# INPUT:
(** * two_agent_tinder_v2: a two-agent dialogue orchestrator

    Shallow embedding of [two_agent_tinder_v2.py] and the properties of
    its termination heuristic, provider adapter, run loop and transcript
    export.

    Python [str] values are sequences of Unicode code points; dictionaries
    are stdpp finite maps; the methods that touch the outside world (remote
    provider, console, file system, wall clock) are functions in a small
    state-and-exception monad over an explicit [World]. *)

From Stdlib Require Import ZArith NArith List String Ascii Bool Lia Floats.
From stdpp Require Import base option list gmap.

# TASK GOAL:
Could you return the lines in the entries above that contain "stdpp"?

# ANSWER TO THIS TASK:
    are stdpp finite maps; the methods that touch the outside world (remote
From stdpp Require Import base option list gmap.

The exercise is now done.